Happy Ada Lovelace Day! Named for the woman widely considered the first computer programmer, this day has been set aside to highlight influential women in science, technology, engineering, and mathematics (STEM). Bloggers: if you feel so inspired, create your own Ada-themed post and link it to the official website!

Of course, right now you’ll find infinitely more media coverage of a certain male visionary leader of Apple, and I certainly owe Steve Jobs some thanks for creating a portable music device that lets me switch playlists while I’m out running if my music mood changes.  (True story: until I got my first iPod in late 2003, I ran with a Walkman—a cassette Walkman—because a Discman skipped too much.) So for Ada Lovelace Day, I wanted to honor a female leader at Apple, a woman I could also thank for my beloved iPod.
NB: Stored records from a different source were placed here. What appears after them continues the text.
(** ** The handler on parameters that pass its two checks *)

Lemma GET_projects_run now q db k :
  sort_by_of q ∈ valid_sort_fields →
  Text.lower (order_of q) ∈ ["asc"; "desc"] →
  column (sort_by_of q) = Some k →
  (∀ p, p ∈ rows (table db) → matches q (cols p) = true → presentable p) →
  fst (serve now (GET_projects q) db)
  = mkResponse 200
      (Json_projects
         (to_response <$>
            merge_sort (ordered k (descending q))
              (filter (fun p => matches q (cols p) = true) (rows (table db))))).
Proof.
  intros Hs Ho Hk Hok.
  destruct (direction_of_checked_order _ Ho) as [_ Hd].
  unfold serve.
  rewrite (list_projects_run _ _ _ _ _ _ _ k _ db Hs Ho Hk Hd). cbv zeta.
  rewrite (list_filter_iff _ (fun p => matches q (cols p) = true))
    by (intros p; rewrite (where_is_matches q (cols p)); reflexivity).
  unfold guarded. rewrite mapM_presentable; [reflexivity |].
  intros p Hp. rewrite merge_sort_Permutation in Hp.
  apply list_elem_of_filter in Hp as [Hm Hin]. apply Hok; assumption.
Qed.



(** X8. Whatever the query string, the list endpoint either runs no
    statement at all or runs exactly one SELECT whose ORDER BY column is
    one of the eight allowed names and whose direction is ASC or DESC. *)
Theorem list_projects_order_clause_is_safe (now : Z) (q : ListParams) (db : Db) :
  let db' := snd (serve now (GET_projects q) db) in
  journal db' = journal db
  ∨ ∃ where_ sort_by order,
      journal db' = journal db ++ [Query (SELECT_where where_ sort_by order)]
      ∧ sort_by ∈ valid_sort_fields
      ∧ order ∈ ["ASC"; "DESC"].
Proof.
  cbv zeta. unfold serve. rewrite reply_state.
  destruct (decide (sort_by_of q ∈ valid_sort_fields)) as [Hs | Hs];
    [| left; rewrite list_projects_bad_sort_by by exact Hs; reflexivity].
  destruct (decide (Text.lower (order_of q) ∈ ["asc"; "desc"])) as [Ho | Ho];
    [| left; rewrite list_projects_bad_order by assumption; reflexivity].
  right.
  destruct (column_of_valid_sort_field _ Hs) as [k Hk].
  destruct (direction_of_checked_order _ Ho) as [Hu Hd].
  rewrite (list_projects_run _ _ _ _ _ _ _ k _ db Hs Ho Hk Hd). cbv zeta.
  do 3 eexists. split; [| split; [exact Hs | exact Hu]].
  unfold guarded.
  match goal with
  | |- context [mapM ProjectResponse_new ?l ?d] =>
      pose proof (mapM_ProjectResponse_new_state l d) as Hst;
      destruct (mapM ProjectResponse_new l d) as [[xs | [s e | fs | | |]] d'];
      simpl in Hst; subst d'; reflexivity
  end.
Qed.

(** ** Wildcards in the tools filter *)

Lemma like_any s : Text.like "%%%" s = true.
Proof.
  assert (H2 : ∀ t, Text.like "%%" t = true).
  { intros t. rewrite like_percent_unfold, like_percent_only. reflexivity. }
  rewrite like_percent_unfold, H2. reflexivity.
Qed.

Lemma like_one s : Text.like "%_%" s = negb (Text.is_empty s).
Proof.
  destruct s as [| c s]; [reflexivity |].
  rewrite like_percent_unfold.
  change (Text.like "_%" (String c s)) with (true && Text.like "%" s).
  rewrite like_percent_only. reflexivity.
Qed.

Lemma matches_tools_only X r :
  Text.is_empty X = false →
  matches (tools_only X) r
  = on_text (tools_used r) (Text.like ("%" ++ X ++ "%")%string).
Proof.
  intros E. unfold matches, tools_only.
  cbn [q_industry q_client q_tools q_start_after q_end_before text_filter
       date_filter].
  rewrite E. cbn [andb]. rewrite !andb_true_r. reflexivity.
Qed.

(** X9. The tools filter does not escape the LIKE wildcards: [tools=%]
    selects every record whose [tools_used] is not NULL, and [tools=_]
    every record whose [tools_used] is a non-empty text (given that the
    selected records pass the response model). *)
Theorem tools_filter_wildcards (now : Z) (db : Db) :
  (∀ p, p ∈ rows (table db) → tools_used (cols p) ≠ None → presentable p) →
  selects_exactly (fst (serve now (GET_projects (tools_only "%")) db)) (table db)
    (fun r => on_text (tools_used r) (fun _ => true))
  ∧ selects_exactly (fst (serve now (GET_projects (tools_only "_")) db)) (table db)
      (fun r => on_text (tools_used r) (fun s => negb (Text.is_empty s))).
Proof.
  intros Hok. split.
  - eexists. split.
    + apply (GET_projects_run now (tools_only "%") db
               (fun p => KInt (created_at (cols p)))).
      * vm_compute. do 6 apply list_elem_of_further. apply list_elem_of_here.
      * vm_compute. apply list_elem_of_further, list_elem_of_here.
      * reflexivity.
      * intros p Hin Hm. apply Hok; [exact Hin |].
        rewrite matches_tools_only in Hm by reflexivity.
        destruct (tools_used (cols p)); [discriminate | discriminate Hm].
    + rewrite merge_sort_Permutation.
      erewrite list_filter_iff; [reflexivity |].
      intros p. rewrite matches_tools_only by reflexivity.
      destruct (tools_used (cols p)) as [s |]; unfold on_text; [| reflexivity].
      change ("%" ++ "%" ++ "%")%string with "%%%".
      rewrite like_any. reflexivity.
  - eexists. split.
    + apply (GET_projects_run now (tools_only "_") db
               (fun p => KInt (created_at (cols p)))).
      * vm_compute. do 6 apply list_elem_of_further. apply list_elem_of_here.
      * vm_compute. apply list_elem_of_further, list_elem_of_here.
      * reflexivity.
      * intros p Hin Hm. apply Hok; [exact Hin |].
        rewrite matches_tools_only in Hm by reflexivity.
        destruct (tools_used (cols p)); [discriminate | discriminate Hm].
    + rewrite merge_sort_Permutation.
      erewrite list_filter_iff; [reflexivity |].
      intros p. rewrite matches_tools_only by reflexivity.
      destruct (tools_used (cols p)) as [s |]; unfold on_text; [| reflexivity].
      change ("%" ++ "_" ++ "%")%string with "%_%".
      rewrite like_one. reflexivity.
Qed.

Lemma tools_filter_wildcards_witness :
  selects_exactly (fst (serve 0 (GET_projects (tools_only "%")) Samples.db_python))
    (table Samples.db_python) (fun r => on_text (tools_used r) (fun _ => true))
  ∧ selects_exactly (fst (serve 0 (GET_projects (tools_only "_")) Samples.db_python))
      (table Samples.db_python)
      (fun r => on_text (tools_used r) (fun s => negb (Text.is_empty s))).
Proof.
  apply (tools_filter_wildcards 0 Samples.db_python).
  intros p Hp _. apply elem_of_rows in Hp. destruct p as [i r].
  cbn [id cols] in Hp. unfold Samples.db_python in Hp. cbn [table] in Hp.
  apply lookup_singleton_Some in Hp as [<- <-].
  eexists. vm_compute. reflexivity.
Defined.

End ListContract.

Section UpdateContract.
Import Models Sqlite DbUtils Routes Api Vocabulary Contract.

Lemma update_project_absent now pid u db :
  table db !! pid = None →
  update_project now pid u db
  = (Raise (HTTPException 404 (Project_not_found pid)),
     mkDb (table db) (logged (Query (SELECT_by_id pid)) db)).
Proof.
  intros H. unfold update_project, guarded. unfold bind at 1.
  rewrite fetch_one_by_id, H. reflexivity.
Qed.



(** What [guarded (ProjectResponse_new p)] gives. *)
Lemma guarded_ProjectResponse_new_cases p db :
  (presentable p
   ∧ guarded (ProjectResponse_new p) db = (Return (to_response p), db))
  ∨ (¬ presentable p
     ∧ guarded (ProjectResponse_new p) db
       = (Raise (HTTPException 500 Database_error), db)).
Proof.
  unfold guarded, ProjectResponse_new.
  destruct (ProjectResponse_validate p) as [errs | x] eqn:E.
  - right. split; [| reflexivity]. intros [y Hy]. congruence.
  - left. split; [exists x; exact E |].
    rewrite (ProjectResponse_validate_value _ _ E). reflexivity.
Qed.

(** The outcome of an update and the row it leaves, by cases. *)
Lemma PUT_project_cases now pid json db :
  let out := serve now (PUT_project pid json) db in
  (status (fst out) ∈ [404; 422; 500])
  ∨ ∃ r', table (snd out) !! pid = Some r'
          ∧ presentable (mkProject pid r')
          ∧ fst out = mkResponse 200 (Json_project (to_response (mkProject pid r'))).
Proof.
  cbv zeta. unfold serve.
  destruct (ProjectUpdate_validate json) as [errs | u] eqn:Hv.
  { left. simpl. apply list_elem_of_further, list_elem_of_here. }
  destruct (table db !! pid) as [r |] eqn:Hr.
  2:{ left. rewrite (update_project_absent now pid u db Hr). simpl.
      apply list_elem_of_here. }
  destruct (model_dump_exclude_unset u) as [| a l] eqn:Ed.
  - assert (E : update_project now pid u db
                = guarded (ProjectResponse_new (mkProject pid r))
                    (mkDb (table db) (logged (Query (SELECT_by_id pid)) db))).
    { unfold update_project, guarded. unfold bind at 1.
      rewrite fetch_one_by_id, Hr. cbn [fmap option_fmap option_map].
      rewrite Ed. reflexivity. }
    rewrite E.
    destruct (guarded_ProjectResponse_new_cases (mkProject pid r)
                (mkDb (table db) (logged (Query (SELECT_by_id pid)) db)))
      as [[Hp ->] | [Hp ->]].
    + right. exists r. split; [exact Hr |]. split; [exact Hp | reflexivity].
    + left. simpl. do 2 apply list_elem_of_further. apply list_elem_of_here.
  - destruct (update_project_run now pid u db r Hr) as [j Hrun];
      [rewrite Ed; discriminate |].
    rewrite Hrun, Ed.
    destruct (apply_assignments (a :: l) r) as [r1 |].
    + match goal with
      | |- context [guarded (ProjectResponse_new ?p) ?d] =>
          destruct (guarded_ProjectResponse_new_cases p d) as [[Hp ->] | [Hp ->]]
      end.
      * right. eexists. split; [apply lookup_insert_eq |].
        split; [exact Hp | reflexivity].
      * left. simpl. do 2 apply list_elem_of_further. apply list_elem_of_here.
    + left. simpl. do 2 apply list_elem_of_further. apply list_elem_of_here.
Qed.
However. Oh, Steve. Why doesn’t a single female appear in the ranks of Apple’s leading execs? Disappointing.*

Moving on. The woman I’d like to honor, incidentally, would probably have been a fantastic Apple contributor if that’s where her calc1career had taken her. I’m talking about my high school Calculus I teacher. (And yes, I’ve blogged about her before. She was that cool.) She was a master of taking something complex and giving it a simple, user-friendly  face. Evidence (from previous blog):

My Calc 1 teacher gave us blobs of play dough to mold and revolve while we were learning to find the volume of solids of revolution. To introduce the chain rule of derivatives, in which you unpack components one by one, she brought in matryoshka dolls.
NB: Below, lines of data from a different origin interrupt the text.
(** * ecsctl: a shallow embedding of [ecsctl.py]

    The program is a command line client over three AWS service clients
    (ECS, EC2, SSM), an STS based authentication helper and a one-key JSON
    configuration file.  Everything outside the program (the environment
    variables, boto3, the [datetime] library) is an oracle the definitions
    are parameterised by; the program itself is written in a small
    state-and-exception monad whose state holds the configuration file and
    the chronological trace of the effects the program performed. *)

From Stdlib Require Import String Ascii ZArith List Bool Lia DecimalString.
From stdpp Require Import base option list gmap strings.

Local Open Scope Z_scope.

(** ** Python values used by the program *)

(** [bool(x)] of an [Optional[str]]: [None] and the empty string are false. *)
Definition truthy (o : option string) : bool :=
  match o with
  | Some s => negb (String.eqb s "")
  | None => false
  end.

(** [a or b] on [Optional[str]] values. *)
Definition py_or (a b : option string) : option string :=
  if truthy a then a else b.

(** [s.split(sep)] for a one character separator: every occurrence of the
    separator cuts, empty pieces are kept, the result is never empty. *)
Fixpoint split (sep : ascii) (s : string) : list string :=
  match s with
  | EmptyString => [EmptyString]
  | String c s' =>
      if Ascii.eqb c sep then EmptyString :: split sep s'
      else match split sep s' with
           | [] => [String c EmptyString]
           | w :: ws => String c w :: ws
           end
  end.

(** [l[-1]]: the last element, [None] standing for Python's IndexError. *)
Fixpoint last_item {A} (l : list A) : option A :=
  match l with
  | [] => None
  | [x] => Some x
  | _ :: l' => last_item l'
  end.

(** [l[0]]. *)
Definition first_item {A} (l : list A) : option A :=
  match l with
  | [] => None
  | x :: _ => Some x
  end.

Definition slash : ascii := "/"%char.

(** [s.split('/')[-1]]; [split] never returns the empty list, so the
    default is never taken. *)
Definition split_last (s : string) : string :=
  match last_item (split slash s) with
  | Some w => w
  | None => EmptyString
  end.

(** [c in s] for a character. *)
Fixpoint contains (c : ascii) (s : string) : bool :=
  match s with
  | EmptyString => false
  | String d s' => Ascii.eqb d c || contains c s'
  end.

(** [x in l] for a list of strings. *)
Fixpoint str_in (x : string) (l : list string) : bool :=
  match l with
  | [] => false
  | y :: l' => String.eqb x y || str_in x l'
  end.

(** ** Exceptions *)

(** The classes of exception that occur.  All of them derive from
    [Exception]; [SystemExit], raised by [sys.exit], does not. *)
Inductive exn_class :=
| SdkError            (* raised inside boto3 / botocore *)
| IndexError          (* an index out of range *)
| FileNotFoundError   (* [open] of a file that does not exist *)
| PlainException      (* [raise Exception(...)] *)
| ECSCommandError.    (* the program's own class *)

Inductive exn :=
| Exception_ (cls : exn_class) (text : string)
| SystemExit (code : Z).

(** ** Sessions, clients and the AWS responses *)

(** The keyword arguments a [boto3.Session] was built from. *)
Record Session := {
  sess_profile_name : option string;
  sess_region_name : option string;
  sess_access_key_id : option string;
  sess_secret_access_key : option string;
  sess_session_token : option string
}.

(** [session.client(service)]. *)
Record Client := {
  client_session : Session;
  client_service : string
}.

(** [assumed_role['Credentials']]. *)
Record Credentials := {
  AccessKeyId : string;
  SecretAccessKey : string;
  SessionToken : string
}.

(** An element of [response['containerInstances']]. *)
Record ContainerInstance := {
  ec2InstanceId : string;
  status : string;
  runningTasksCount : Z
}.

(** [ec2_response['Reservations'][i]['Instances'][j]]. *)
Record Instance := {
  ec2_InstanceType : string;
  ec2_State_Name : string
}.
The derivative f′(x) of a curve at a point is the slope of the line tangent to that curve at that point.

There would be many more examples if I had any idea where that calc notebook ended up after my last move! But suffice it to say that she made calculus interactive, relatable, and even funny at times. She made it fascinating, or at least allowed it to be fascinating by making it understandable. (More evidence: I liked it enough to take a third semester of calculus in college, when I could’ve fulfilled core requirements with any number of less advanced courses.) She also knew when to be no-nonsense. She commanded respect in such a way that the brightest (read: unruly) seventeen-year-old males didn’t often disobey. Not even during “silent reading,” those temptingly unstructured twenty extra minutes in which we stayed in her classroom. Yet she was mild-mannered, modest, and willing to have fun with us.

I honestly don’t know if she had set out from the beginning to teach calculus. But I am extremely grateful that she was my teacher. I dare say if I hadn’t known since sixth grade that I wanted to work with language, I might have ended up a mathematician. Thank you, Ms. Chin.

*I’m sure that brilliant women at Apple in less visible roles have contributed countless innovative ideas to the company’s most popular products, and I do thank them! Nonetheless, the all-male leadership team is a bit of a downer.